TASK GOAL
Every line with the string "Popped" in it belongs in your answer, so copy them all from the data.

*** DATASET ENTRIES ***

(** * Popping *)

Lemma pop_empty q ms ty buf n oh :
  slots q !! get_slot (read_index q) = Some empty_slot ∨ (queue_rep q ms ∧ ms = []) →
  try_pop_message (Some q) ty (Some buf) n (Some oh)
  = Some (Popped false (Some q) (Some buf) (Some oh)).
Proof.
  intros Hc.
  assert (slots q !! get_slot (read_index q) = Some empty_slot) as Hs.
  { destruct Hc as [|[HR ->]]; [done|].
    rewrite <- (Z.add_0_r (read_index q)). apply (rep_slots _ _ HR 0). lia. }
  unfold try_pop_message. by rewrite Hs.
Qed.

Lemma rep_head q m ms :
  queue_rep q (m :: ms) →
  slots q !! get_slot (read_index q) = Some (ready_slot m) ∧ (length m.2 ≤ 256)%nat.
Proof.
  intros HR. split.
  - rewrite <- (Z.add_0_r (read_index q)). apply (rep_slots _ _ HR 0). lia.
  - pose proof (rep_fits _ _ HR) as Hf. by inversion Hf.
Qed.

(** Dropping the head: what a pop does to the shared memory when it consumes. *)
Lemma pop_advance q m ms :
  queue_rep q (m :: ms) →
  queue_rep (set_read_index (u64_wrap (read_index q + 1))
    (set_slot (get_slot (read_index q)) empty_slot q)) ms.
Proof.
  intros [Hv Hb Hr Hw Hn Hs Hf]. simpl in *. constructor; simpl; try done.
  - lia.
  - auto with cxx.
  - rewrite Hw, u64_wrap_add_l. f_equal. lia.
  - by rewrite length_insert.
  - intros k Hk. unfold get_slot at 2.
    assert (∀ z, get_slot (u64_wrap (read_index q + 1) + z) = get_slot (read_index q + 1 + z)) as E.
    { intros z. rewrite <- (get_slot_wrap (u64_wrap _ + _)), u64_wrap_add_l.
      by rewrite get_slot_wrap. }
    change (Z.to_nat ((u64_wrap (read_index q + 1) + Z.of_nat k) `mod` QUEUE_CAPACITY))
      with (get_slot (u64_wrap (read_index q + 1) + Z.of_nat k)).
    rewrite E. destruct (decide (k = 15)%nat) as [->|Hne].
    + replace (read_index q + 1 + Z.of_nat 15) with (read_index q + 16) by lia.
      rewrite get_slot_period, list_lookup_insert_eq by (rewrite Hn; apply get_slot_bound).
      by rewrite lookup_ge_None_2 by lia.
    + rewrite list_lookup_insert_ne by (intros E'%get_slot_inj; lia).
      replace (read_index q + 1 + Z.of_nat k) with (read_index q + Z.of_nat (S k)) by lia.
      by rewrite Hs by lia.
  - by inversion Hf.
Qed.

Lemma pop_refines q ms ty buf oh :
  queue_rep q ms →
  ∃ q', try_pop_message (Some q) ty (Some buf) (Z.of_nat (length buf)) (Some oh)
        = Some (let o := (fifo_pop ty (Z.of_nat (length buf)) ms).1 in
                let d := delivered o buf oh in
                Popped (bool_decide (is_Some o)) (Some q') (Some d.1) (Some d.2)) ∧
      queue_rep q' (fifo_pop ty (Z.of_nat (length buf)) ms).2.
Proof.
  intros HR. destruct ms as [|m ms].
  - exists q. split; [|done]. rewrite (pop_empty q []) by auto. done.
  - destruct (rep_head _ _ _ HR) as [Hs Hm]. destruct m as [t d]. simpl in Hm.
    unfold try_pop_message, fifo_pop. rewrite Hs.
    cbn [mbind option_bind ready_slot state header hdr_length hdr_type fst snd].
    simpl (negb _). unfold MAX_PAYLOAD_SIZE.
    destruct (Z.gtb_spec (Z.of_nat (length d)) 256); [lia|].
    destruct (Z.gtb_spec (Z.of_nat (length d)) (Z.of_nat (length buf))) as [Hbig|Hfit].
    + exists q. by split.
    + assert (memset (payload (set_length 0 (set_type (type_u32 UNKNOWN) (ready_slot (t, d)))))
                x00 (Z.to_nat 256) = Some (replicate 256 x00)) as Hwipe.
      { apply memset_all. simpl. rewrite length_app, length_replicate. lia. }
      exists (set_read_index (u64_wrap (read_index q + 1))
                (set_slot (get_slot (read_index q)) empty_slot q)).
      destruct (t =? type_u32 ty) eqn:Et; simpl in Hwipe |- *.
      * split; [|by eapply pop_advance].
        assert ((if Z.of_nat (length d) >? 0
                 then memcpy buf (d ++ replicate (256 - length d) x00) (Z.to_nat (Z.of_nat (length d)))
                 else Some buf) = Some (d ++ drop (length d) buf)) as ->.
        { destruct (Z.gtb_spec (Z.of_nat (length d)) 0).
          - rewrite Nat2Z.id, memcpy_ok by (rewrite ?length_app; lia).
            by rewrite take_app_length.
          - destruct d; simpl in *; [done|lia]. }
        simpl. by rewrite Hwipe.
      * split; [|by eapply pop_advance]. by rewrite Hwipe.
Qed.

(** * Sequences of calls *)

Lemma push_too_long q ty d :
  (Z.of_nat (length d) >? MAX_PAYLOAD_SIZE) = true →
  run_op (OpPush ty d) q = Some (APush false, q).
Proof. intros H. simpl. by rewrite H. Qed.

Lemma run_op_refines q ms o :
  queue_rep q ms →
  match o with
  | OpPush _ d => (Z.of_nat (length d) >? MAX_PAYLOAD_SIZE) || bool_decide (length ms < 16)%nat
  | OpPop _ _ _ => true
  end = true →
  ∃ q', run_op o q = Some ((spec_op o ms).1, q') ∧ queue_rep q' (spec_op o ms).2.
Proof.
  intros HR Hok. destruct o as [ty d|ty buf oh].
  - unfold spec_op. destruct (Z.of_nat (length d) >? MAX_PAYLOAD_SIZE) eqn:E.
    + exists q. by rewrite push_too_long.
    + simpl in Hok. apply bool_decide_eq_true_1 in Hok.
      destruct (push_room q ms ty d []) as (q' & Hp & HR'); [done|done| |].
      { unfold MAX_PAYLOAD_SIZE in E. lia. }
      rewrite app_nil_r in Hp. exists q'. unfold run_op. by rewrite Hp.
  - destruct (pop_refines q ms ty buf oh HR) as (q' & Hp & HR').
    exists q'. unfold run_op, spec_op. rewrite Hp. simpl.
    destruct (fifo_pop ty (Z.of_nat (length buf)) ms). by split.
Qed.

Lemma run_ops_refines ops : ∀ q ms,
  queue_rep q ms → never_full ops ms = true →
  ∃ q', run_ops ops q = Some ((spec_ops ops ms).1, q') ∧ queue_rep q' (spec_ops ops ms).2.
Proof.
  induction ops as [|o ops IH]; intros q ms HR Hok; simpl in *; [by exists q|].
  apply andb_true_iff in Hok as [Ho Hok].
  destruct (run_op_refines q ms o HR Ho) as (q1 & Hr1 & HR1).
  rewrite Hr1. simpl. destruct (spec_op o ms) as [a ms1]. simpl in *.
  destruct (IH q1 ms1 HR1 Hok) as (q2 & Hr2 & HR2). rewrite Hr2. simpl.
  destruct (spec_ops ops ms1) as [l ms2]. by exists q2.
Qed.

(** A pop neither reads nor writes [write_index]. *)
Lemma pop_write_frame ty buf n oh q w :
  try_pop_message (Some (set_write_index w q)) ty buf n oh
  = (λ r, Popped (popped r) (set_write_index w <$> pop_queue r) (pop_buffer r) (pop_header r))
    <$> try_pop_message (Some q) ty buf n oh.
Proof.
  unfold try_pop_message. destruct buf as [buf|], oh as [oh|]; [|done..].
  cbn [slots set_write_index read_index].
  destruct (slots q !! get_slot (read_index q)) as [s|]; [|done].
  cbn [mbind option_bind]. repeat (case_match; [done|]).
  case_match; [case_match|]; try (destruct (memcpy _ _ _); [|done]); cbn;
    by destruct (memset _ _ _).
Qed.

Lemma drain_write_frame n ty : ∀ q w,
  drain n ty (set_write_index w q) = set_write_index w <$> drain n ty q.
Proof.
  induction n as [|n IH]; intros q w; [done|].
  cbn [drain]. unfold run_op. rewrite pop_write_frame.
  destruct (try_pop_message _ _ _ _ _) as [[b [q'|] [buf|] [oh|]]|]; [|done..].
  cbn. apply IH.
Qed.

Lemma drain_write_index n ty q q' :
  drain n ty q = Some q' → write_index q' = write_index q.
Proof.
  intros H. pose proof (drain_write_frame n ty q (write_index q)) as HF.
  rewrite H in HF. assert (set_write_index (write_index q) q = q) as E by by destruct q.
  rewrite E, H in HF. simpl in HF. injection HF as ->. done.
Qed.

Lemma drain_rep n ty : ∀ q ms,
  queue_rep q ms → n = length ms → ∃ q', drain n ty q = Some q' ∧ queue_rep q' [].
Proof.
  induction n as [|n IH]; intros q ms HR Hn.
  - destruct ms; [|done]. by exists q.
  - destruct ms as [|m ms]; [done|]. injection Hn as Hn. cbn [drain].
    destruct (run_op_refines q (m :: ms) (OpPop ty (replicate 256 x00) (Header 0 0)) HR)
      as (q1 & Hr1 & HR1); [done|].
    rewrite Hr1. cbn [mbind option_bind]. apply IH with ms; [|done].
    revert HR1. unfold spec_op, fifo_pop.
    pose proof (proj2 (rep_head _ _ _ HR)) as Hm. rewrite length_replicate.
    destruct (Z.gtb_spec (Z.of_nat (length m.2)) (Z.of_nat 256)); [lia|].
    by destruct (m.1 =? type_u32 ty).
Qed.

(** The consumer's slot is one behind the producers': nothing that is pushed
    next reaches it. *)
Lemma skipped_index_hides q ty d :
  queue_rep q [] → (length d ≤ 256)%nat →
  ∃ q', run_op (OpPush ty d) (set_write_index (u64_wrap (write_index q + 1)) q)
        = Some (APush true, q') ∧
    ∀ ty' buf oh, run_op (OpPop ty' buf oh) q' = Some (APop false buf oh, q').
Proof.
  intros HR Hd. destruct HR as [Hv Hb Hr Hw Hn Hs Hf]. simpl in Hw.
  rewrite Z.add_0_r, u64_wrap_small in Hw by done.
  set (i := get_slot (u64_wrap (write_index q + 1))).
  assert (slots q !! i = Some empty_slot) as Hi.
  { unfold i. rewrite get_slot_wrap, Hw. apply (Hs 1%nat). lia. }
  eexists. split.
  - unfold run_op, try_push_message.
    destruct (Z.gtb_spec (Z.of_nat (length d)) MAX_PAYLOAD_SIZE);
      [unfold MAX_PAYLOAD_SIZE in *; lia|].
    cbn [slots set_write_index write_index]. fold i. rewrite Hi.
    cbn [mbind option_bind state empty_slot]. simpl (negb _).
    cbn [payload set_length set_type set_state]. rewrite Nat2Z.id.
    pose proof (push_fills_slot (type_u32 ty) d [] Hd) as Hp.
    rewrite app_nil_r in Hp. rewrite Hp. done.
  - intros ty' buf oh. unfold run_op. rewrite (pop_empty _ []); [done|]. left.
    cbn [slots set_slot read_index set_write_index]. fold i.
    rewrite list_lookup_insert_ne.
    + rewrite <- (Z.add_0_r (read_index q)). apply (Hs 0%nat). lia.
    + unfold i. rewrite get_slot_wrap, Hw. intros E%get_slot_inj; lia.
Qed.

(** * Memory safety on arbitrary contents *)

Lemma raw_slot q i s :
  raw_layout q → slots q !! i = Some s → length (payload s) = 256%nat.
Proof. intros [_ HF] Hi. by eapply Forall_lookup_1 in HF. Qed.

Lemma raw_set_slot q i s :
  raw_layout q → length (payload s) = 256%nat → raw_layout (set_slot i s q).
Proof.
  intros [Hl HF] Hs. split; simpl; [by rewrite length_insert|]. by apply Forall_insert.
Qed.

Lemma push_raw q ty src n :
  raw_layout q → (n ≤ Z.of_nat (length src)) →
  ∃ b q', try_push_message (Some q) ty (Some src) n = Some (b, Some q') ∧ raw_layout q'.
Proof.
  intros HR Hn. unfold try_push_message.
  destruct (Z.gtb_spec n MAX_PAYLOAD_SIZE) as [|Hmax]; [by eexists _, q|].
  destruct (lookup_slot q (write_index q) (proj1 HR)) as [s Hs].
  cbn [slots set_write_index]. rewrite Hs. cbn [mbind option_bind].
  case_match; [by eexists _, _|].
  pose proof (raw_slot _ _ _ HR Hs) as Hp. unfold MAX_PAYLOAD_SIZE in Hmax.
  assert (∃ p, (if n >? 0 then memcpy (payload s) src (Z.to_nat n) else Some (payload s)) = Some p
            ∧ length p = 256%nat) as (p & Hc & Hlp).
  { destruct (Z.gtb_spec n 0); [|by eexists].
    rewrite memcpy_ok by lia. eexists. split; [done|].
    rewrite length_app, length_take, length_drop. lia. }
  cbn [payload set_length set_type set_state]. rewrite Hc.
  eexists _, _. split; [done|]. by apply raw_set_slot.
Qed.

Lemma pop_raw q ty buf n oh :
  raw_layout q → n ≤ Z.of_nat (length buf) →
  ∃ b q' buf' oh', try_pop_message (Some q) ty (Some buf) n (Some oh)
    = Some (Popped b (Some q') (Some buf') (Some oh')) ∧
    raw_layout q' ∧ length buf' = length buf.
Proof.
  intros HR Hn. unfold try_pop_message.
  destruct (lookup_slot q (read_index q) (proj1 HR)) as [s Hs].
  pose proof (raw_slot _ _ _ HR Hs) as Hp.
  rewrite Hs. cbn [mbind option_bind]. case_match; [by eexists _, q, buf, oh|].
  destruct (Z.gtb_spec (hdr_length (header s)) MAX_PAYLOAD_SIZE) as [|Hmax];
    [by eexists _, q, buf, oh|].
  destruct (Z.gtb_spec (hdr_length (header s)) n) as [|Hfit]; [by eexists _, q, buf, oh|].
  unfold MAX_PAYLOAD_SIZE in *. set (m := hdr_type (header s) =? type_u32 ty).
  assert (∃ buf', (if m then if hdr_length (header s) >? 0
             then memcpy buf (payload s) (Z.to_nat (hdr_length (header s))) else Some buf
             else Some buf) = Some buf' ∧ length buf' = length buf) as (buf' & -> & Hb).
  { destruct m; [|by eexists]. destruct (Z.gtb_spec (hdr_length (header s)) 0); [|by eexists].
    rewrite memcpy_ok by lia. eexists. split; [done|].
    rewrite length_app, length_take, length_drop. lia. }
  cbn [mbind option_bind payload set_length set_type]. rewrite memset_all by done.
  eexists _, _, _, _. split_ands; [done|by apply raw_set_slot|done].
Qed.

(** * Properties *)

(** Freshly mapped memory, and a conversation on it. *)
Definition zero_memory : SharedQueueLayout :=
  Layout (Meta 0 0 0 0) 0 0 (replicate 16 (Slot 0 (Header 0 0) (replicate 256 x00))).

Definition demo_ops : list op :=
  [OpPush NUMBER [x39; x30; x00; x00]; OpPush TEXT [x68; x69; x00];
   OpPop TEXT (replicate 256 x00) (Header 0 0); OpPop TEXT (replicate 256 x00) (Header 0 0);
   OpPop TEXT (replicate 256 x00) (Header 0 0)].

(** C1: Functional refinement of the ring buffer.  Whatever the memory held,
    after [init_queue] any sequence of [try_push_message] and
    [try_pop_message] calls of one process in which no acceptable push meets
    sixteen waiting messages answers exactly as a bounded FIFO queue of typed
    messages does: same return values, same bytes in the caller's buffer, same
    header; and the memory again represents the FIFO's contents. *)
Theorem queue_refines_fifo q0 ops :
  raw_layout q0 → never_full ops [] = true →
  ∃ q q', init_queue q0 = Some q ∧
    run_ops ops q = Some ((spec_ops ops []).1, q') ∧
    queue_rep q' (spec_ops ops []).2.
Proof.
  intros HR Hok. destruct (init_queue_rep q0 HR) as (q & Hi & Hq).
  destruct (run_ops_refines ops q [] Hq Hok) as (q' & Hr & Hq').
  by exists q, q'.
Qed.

*** End of DATASET ENTRIES ***

RESULT OF THE TASK
  = Some (Popped false (Some q) (Some buf) (Some oh)).
                Popped (bool_decide (is_Some o)) (Some q') (Some d.1) (Some d.2)) ∧
  = (λ r, Popped (popped r) (set_write_index w <$> pop_queue r) (pop_buffer r) (pop_header r))
    = Some (Popped b (Some q') (Some buf') (Some oh')) ∧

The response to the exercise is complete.